Data entries:
Lemma pop_ok t probe c : cache_ok t c → cache_ok t (pop probe c).1 ∧
  ∀ e, (pop probe c).2 = Some e → total_bytes (ca_entries (pop probe c).1) <= ca_bytes (pop probe c).1 - blen (ce_value e).
Proof.
  intros [(Hwf&Hlen&Hb&Hl) Ho]. unfold pop, cache_ok, bounded, wf, ordered. cbn [fst snd set_entries ca_entries ca_bytes ca_latencies].
  pose proof (sublist_length _ _ (dremove_sublist (ca_entries c) probe)).
  assert (∀ e, dget (ca_entries c) probe = Some e → total_bytes (dremove (ca_entries c) probe) + blen (ce_value e) = total_bytes (ca_entries c)) as Hrem
    by (intros e; apply total_bytes_dremove).
  split; [split|].
  - split; [by apply dict_wf_dremove|]. split; [lia|]. split; [|done]. destruct (dget (ca_entries c) probe) as [e|] eqn:He.
    + specialize (Hrem e eq_refl). unfold blen in *. lia.
    + clear Hrem. revert Hb. generalize (ca_bytes c). intros b Hb. enough (dremove (ca_entries c) probe = ca_entries c) as -> by done.
      clear -He. induction (ca_entries c) as [|[j w] d IH]; [done|]. simpl in *. case_decide; [done|]. by rewrite IH.
  - eapply (ordered_sublist t c (set_entries (λ d, dremove d probe) c)); [apply dremove_sublist|exact Ho].
  - intros e He. specialize (Hrem e He). lia.
Qed.

Lemma reset_ok t c : cache_ok t c → cache_ok t (reset_counters c).
Proof. intros [(Hwf&Hlen&Hb&Hl) Ho]. split; [|exact Ho]. split; [done|]. split; [done|]. split; [done|]. simpl. lia. Qed.
Lemma empty_ok t : cache_ok t empty_cache.
Proof. split; [|by repeat constructor]. split; [constructor|]. cbn. split; [lia|]. split; [done|lia]. Qed.

Lemma flush_ok t probe now now' el o1 o2 o3 o4 c : chain t (call_clock (CallFlush probe now now' el o1 o2 o3 o4)) →
  cache_ok (chain_end t (call_clock (CallFlush probe now now' el o1 o2 o3 o4))) (flush_all cfg probe now now' el o1 o2 o3 o4 c).1.
Proof.
  cbn [call_clock]. rewrite !chain_app, !chain_end_app. cbn [chain]. intros (C1&[C2 _]&C3&C4&[C5 _]&C6). unfold flush_all.
  pose proof (ops_ok _ o1 empty_cache C1 (empty_ok t)) as H1. pose proof (put_bounds _ probe "verify_probe" now _ C2 H1) as H2.
  destruct (put cfg probe _ now _) as [c1 r] eqn:Hp. apply put_ok in Hp as ->; [|apply H1|lia]. cbn [fst] in H2.
  apply (ops_ok _ o2 _ C3), (pop_ok _ probe) in H2 as [H2 Hbytes]. revert H2 Hbytes. destruct (pop probe (run_ops cfg o2 c1)) as [c2 ev]. cbn [fst snd]. intros H2 Hbytes.
  match goal with |- context [run_ops cfg o3 ?c'] => assert (cache_ok (chain_end (chain_end (chain_end t (op_time <$> o1)) [now]) (op_time <$> o2)) c') as H3 by
    (destruct ev as [e|]; [|exact H2]; specialize (Hbytes e eq_refl); destruct H2 as [(?&?&?&?) ?]; split; [split; [done|]; split; [done|]; split; [exact Hbytes|done]|done]);
    clear H2 Hbytes; revert H3; generalize c'; intros c3 H3 end.
  apply (ops_ok _ o3 _ C4), (get_ok _ probe now' el _ C5) in H3. revert H3. destruct (get cfg probe now' el _) as [c4 after].
  cbn [fst]. intros H3. by apply reset_ok, ops_ok.
Qed.

Lemma call_ok t call c : chain t (call_clock call) → cache_ok t c → cache_ok (chain_end t (call_clock call)) (run_call cfg c call).
Proof.
  destruct call as [op|probe now now' el o1 o2 o3 o4|probe now now' el]; cbn [run_call].
  - intros [Ht _]. by apply op_ok.
  - intros Hc _. by apply flush_ok.
  - intros (Ht&Ht'&_) Hok. unfold verify_flushed. destruct (ca_entries c); [|].
    2: { cbn [fst call_clock]. destruct Hok as [? Ho]. split; [done|]. eapply ordered_mono; [|exact Ho]. cbn. lia. }
    pose proof (put_bounds _ probe "check" now _ Ht Hok) as H2. destruct (put cfg probe _ now _) as [c1 r] eqn:Hp. apply put_ok in Hp as ->; [|apply Hok|lia]. cbn [fst] in H2.
    apply (pop_ok _ probe) in H2 as [H2 _]. revert H2. destruct (pop probe c1) as [c2 ev]. cbn [fst]. intros H2. apply (get_ok _ probe now' el _ Ht') in H2. revert H2.
    destruct (get cfg probe now' el c2) as [c3 found]. by apply reset_ok.
Qed.
Lemma calls_ok t calls : chain t (mjoin (call_clock <$> calls)) → cache_ok (chain_end t (mjoin (call_clock <$> calls))) (run_calls cfg calls).
Proof.
  induction calls as [|call calls IH] using rev_ind; [intros _; apply empty_ok|].
  rewrite fmap_app, join_app. cbn [fmap list_fmap mjoin list_join]. rewrite app_nil_r, chain_app, chain_end_app. intros [Hc Hcall].
  unfold run_calls. rewrite foldl_snoc. apply call_ok; [done|]. by apply IH.
Qed.
End invariant.

(** ** Properties *)

(** C21.  The cache against its reference, the latest value put under each key
    since the last flush began, whatever other threads do while a flush runs.
    A hit is always that value and no older than the age limit: a value put
    before a flush is never read after it.  Without a byte budget and with
    room for one entry more than there are keys, every value that is young
    enough is a hit, so that the answers are exactly the reference's. *)
Theorem cache_matches_reference cfg (calls : list cache_call) key now elapsed :
  let answer := (get cfg key now elapsed (run_calls cfg calls)).2 in
  (∀ v, answer = Some v → ∃ t, reference calls !! key = Some (v, t) ∧ now <= t + cc_ttl cfg) ∧
  (∀ X : gset string, cc_max_bytes cfg = None → Z.of_nat (size X) < cc_capacity cfg → Forall (call_within X now) calls →
   ∀ v, answer = Some v ↔ ∃ t, reference calls !! key = Some (v, t) ∧ now <= t + cc_ttl cfg).
Proof.
  intros answer. destruct (sound_calls cfg calls) as [Hwf Hs]. specialize (Hs key ltac:(done)).
  assert (answer = match seen (run_calls cfg calls) key with Some (v, t) => if t + cc_ttl cfg <? now then None else Some v | None => None end) as Ha.
  { subst answer. destruct (get _ _ _ _ _) as [c' r] eqn:Hg. by apply get_seen in Hg as (_&->&_). }
  assert (∀ v, answer = Some v → ∃ t, reference calls !! key = Some (v, t) ∧ now <= t + cc_ttl cfg) as Hsound.
  { intros v. rewrite Ha. destruct (seen _ key) as [[u t]|]; [|done]. destruct Hs as [|Hs]; [done|].
    destruct (t + cc_ttl cfg <? now) eqn:Ht; [done|]. intros [= <-]. exists t. split; [done|]. py_bool. lia. }
  split; [exact Hsound|]. intros X Hb Hcap Hin v. split; [apply Hsound|]. intros (t&Hr&Ht).
  destruct (complete_calls cfg now X Hb Hcap calls Hin) as (_&_&Hc). rewrite Ha, (Hc key v t ltac:(done) Hr Ht).
  destruct (t + cc_ttl cfg <? now) eqn:Hlt; [|done]. py_bool. lia.
Qed.

(** The cache's invariant.  With room for at least one entry, whatever
    is called and whatever threads do during a flush, as long as the clock
    does not go back: keys are unique and at most [capacity], the entries
    stand in the order of their last access, so that an eviction takes the
    least recently used one, and the byte counter is never below the bytes
    that are held. *)
Theorem cache_invariant cfg (calls : list cache_call) t :
  1 <= cc_capacity cfg → chain t (mjoin (call_clock <$> calls)) →
  let c := run_calls cfg calls in
  NoDup (dkeys (ca_entries c)) ∧ Z.of_nat (length (ca_entries c)) <= cc_capacity cfg ∧
  StronglySorted by_access (ca_entries c) ∧ total_bytes (ca_entries c) <= ca_bytes c ∧
  (length (ca_latencies c) <= cc_latency_window cfg)%nat.
Proof. intros Hcap Hc. destruct (calls_ok cfg Hcap t calls Hc) as [(?&?&?&?) [? ?]]. done. Qed.

(** A [put] into no entries *)
Lemma put_empty cfg key value now h m b l : 1 <= cc_capacity cfg →
  put cfg key value now (Cache [] h m b l) = (Cache [(key, MkCacheEntry value now now)] h m (b + blen value) l, Ok tt).
Proof.
  intros Hcap. unfold put. cbn [ca_entries dget]. assert (cc_capacity cfg <=? Z.of_nat 0 = false) as Hc by (apply Z.leb_gt; lia).
  destruct (cc_max_bytes cfg); cbn [evict_to_budget ca_bytes length]; by rewrite Hc.
Qed.
(** What [flush_all] answers when no other thread interferes. *)
Lemma flush_all_alone cfg probe now now' elapsed c : 1 <= cc_capacity cfg →
  flush_all cfg probe now now' elapsed [] [] [] [] c =
  (empty_cache, Ok (MkCacheFlushResult flushed (Z.of_nat (length (ca_entries c))) 0 probe)).
Proof.
  intros Hcap. unfold flush_all, run_ops, empty_cache. cbn [foldl]. rewrite put_empty by done.
  unfold pop, set_entries, get. cbn [foldl ca_entries dget dremove]. by destruct (decide (probe = probe)).
Qed.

__Try it__. Both the line containing "Lemma reset_ok t" and the line containing "Proof. split; [|by" belong in the answer. Print them and every line above that falls between them exactly, and no others.

__Expected answer__.
Lemma reset_ok t c : cache_ok t c → cache_ok t (reset_counters c).
Proof. intros [(Hwf&Hlen&Hb&Hl) Ho]. split; [|exact Ho]. split; [done|]. split; [done|]. split; [done|]. simpl. lia. Qed.
Lemma empty_ok t : cache_ok t empty_cache.
Proof. split; [|by repeat constructor]. split; [constructor|]. cbn. split; [lia|]. split; [done|lia]. Qed.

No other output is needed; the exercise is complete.